About this exercise:
The output is the lines below from the one with "Section bio." through the one with "(** The buffer of", both included, printed exactly and with no other line.

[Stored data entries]
(* ===== verification/XvBio.v ===== *)
(** The buffer cache (kernel/bio.c).  The table holds the [NBUF] buffers and then
    the list head; the links are the pointers of the code, and walks over them
    are bounded by the number of buffers. *)

From S2P Require Import Prelude XvMem XvFsTypes XvKernel XvMsg XvSched.

Definition BSIZE : Z := 1024.
Definition NBUF : nat := 30.
Definition ROOTDEV : Z := 1.

(** What the file system runs on: the disk driver's read (0) and write (1) of a
    buffer, and how many wakeups code that waits for a lock or for log space is
    followed through. *)
Class BlockDev := {
  virtio_disk_rw : nat -> Z -> KM unit;
  naps : nat;
}.

(** * Access to the state *)

Definition fs_gets {A} (g : fsst -> A) : KM A := gets (fun s => g (k_fs s)).
Definition fs_modify (g : fsst -> fsst) : KM unit := modify (fun s => set_fs (g (k_fs s)) s).

Definition get_buf (b : nat) : KM buf :=
  o ← fs_gets (fun f => fs_buf f !! b);
  match o with Some x => mret x | None => kstuck BadAccess end.

Definition put_buf (b : nat) (x : buf) : KM unit := fs_modify (fun f => set_buf (<[b := x]> (fs_buf f)) f).

Definition upd_buf (b : nat) (g : buf -> buf) : KM unit :=
  x ← get_buf b;
  put_buf b (g x).

(** * Contents of blocks *)

(** The little-endian number of some bytes. *)
Definition le_num (l : bytes) : Z := foldr (fun x r => x + 256 * r) 0 l.

(** The [n] bytes at [off]. *)
Definition slice (off n : Z) (d : bytes) : bytes := take (Z.to_nat n) (drop (Z.to_nat off) d).

(** [l] written over the bytes at [off]. *)
Definition splice (off : Z) (l d : bytes) : bytes :=
  take (Z.to_nat off) d ++ l ++ drop (Z.to_nat off + length l) d.

(** Reads and writes of [b->data]. *)
Definition bdata_get (b : nat) (off n : Z) : KM bytes :=
  x ← get_buf b;
  if (0 <=? off) && (0 <=? n) && (off + n <=? len (b_data x)) then mret (slice off n (b_data x))
  else kstuck BadAccess.

Definition bdata_put (b : nat) (off : Z) (l : bytes) : KM unit :=
  x ← get_buf b;
  if (0 <=? off) && (off + len l <=? len (b_data x)) then put_buf b (set_bdata (splice off l (b_data x)) x)
  else kstuck BadAccess.

(** * bio.c *)

Section bio.
Context {BD : BlockDev}.

(** The loop of [binit]: buffer [b] goes to the front of the list. *)
Definition binit_link (b : nat) : KM unit :=
  h ← get_buf NBUF;
  upd_buf b (set_bnext (b_next h));;
  upd_buf b (set_bprev NBUF);;
  initsleeplock (SBuf b);;
  upd_buf (b_next h) (set_bprev b);;
  upd_buf NBUF (set_bnext b).

Definition binit : KM unit :=
  initlock LBcache;;
  upd_buf NBUF (set_bprev NBUF);;
  upd_buf NBUF (set_bnext NBUF);;
  for_each (seq 0 NBUF) binit_link.

(** The buffer of the block, from [b] along [next]. *)
Fixpoint bget_cached (fuel : nat) (b : nat) (dev blockno : Z) : KM (option nat) :=
  if (b =? NBUF)%nat then mret None
  else
    match fuel with
    | O => kstuck NoFuel
    | S fuel' =>
        x ← get_buf b;
        if (b_dev x =? dev) && (b_blockno x =? blockno) then mret (Some b)
        else bget_cached fuel' (b_next x) dev blockno
    end.

(** An unused buffer, from [b] along [prev]. *)
Fixpoint bget_unused (fuel : nat) (b : nat) : KM (option nat) :=
  if (b =? NBUF)%nat then mret None
  else
    match fuel with
    | O => kstuck NoFuel
    | S fuel' =>
        x ← get_buf b;
        if b_refcnt x =? 0 then mret (Some b) else bget_unused fuel' (b_prev x)
    end.

Definition bget (dev blockno : Z) : KM nat :=
  acquire LBcache;;
  h ← get_buf NBUF;
  r ← bget_cached NBUF (b_next h) dev blockno;
  match r with
  | Some b =>
      upd_buf b (fun x => set_brefcnt (u32 (b_refcnt x + 1)) x);;
      release LBcache;;
      acquiresleep naps (SBuf b);;
      mret b
  | None =>
      h ← get_buf NBUF;
      r ← bget_unused NBUF (b_prev h);
      match r with
      | Some b =>
          upd_buf b (fun x => mk_buf 0 (b_disk x) dev blockno 1 (b_prev x) (b_next x) (b_data x));;
          release LBcache;;
          acquiresleep naps (SBuf b);;
          mret b
      | None => panic (L"bget: no buffers")
      end
  end.

Definition bread (dev blockno : Z) : KM nat :=
  b ← bget dev blockno;
  x ← get_buf b;
  (if b_valid x =? 0 then
     virtio_disk_rw b 0;;
     upd_buf b (set_bvalid 1)
   else mret tt);;
  mret b.

Definition bwrite (b : nat) : KM unit :=
  h ← holdingsleep (SBuf b);
  if negb h then panic (L"bwrite") else virtio_disk_rw b 1.

Definition brelse (b : nat) : KM unit :=
  h ← holdingsleep (SBuf b);
  if negb h then panic (L"brelse")
  else
    releasesleep (SBuf b);;
    acquire LBcache;;
    upd_buf b (fun x => set_brefcnt (u32 (b_refcnt x - 1)) x);;
    x ← get_buf b;
    (if b_refcnt x =? 0 then
       upd_buf (b_next x) (set_bprev (b_prev x));;
       x ← get_buf b;
       upd_buf (b_prev x) (set_bnext (b_next x));;
       h ← get_buf NBUF;
       upd_buf b (set_bnext (b_next h));;
       upd_buf b (set_bprev NBUF);;
       h ← get_buf NBUF;
       upd_buf (b_next h) (set_bprev b);;
       upd_buf NBUF (set_bnext b)
     else mret tt);;
    release LBcache.

Definition bpin (b : nat) : KM unit :=
  acquire LBcache;;
  upd_buf b (fun x => set_brefcnt (u32 (b_refcnt x + 1)) x);;
  release LBcache.

Definition bunpin (b : nat) : KM unit :=
  acquire LBcache;;
  upd_buf b (fun x => set_brefcnt (u32 (b_refcnt x - 1)) x);;
  release LBcache.

End bio.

Written response:
Section bio.
Context {BD : BlockDev}.

(** The loop of [binit]: buffer [b] goes to the front of the list. *)
Definition binit_link (b : nat) : KM unit :=
  h ← get_buf NBUF;
  upd_buf b (set_bnext (b_next h));;
  upd_buf b (set_bprev NBUF);;
  initsleeplock (SBuf b);;
  upd_buf (b_next h) (set_bprev b);;
  upd_buf NBUF (set_bnext b).

Definition binit : KM unit :=
  initlock LBcache;;
  upd_buf NBUF (set_bprev NBUF);;
  upd_buf NBUF (set_bnext NBUF);;
  for_each (seq 0 NBUF) binit_link.

(** The buffer of the block, from [b] along [next]. *)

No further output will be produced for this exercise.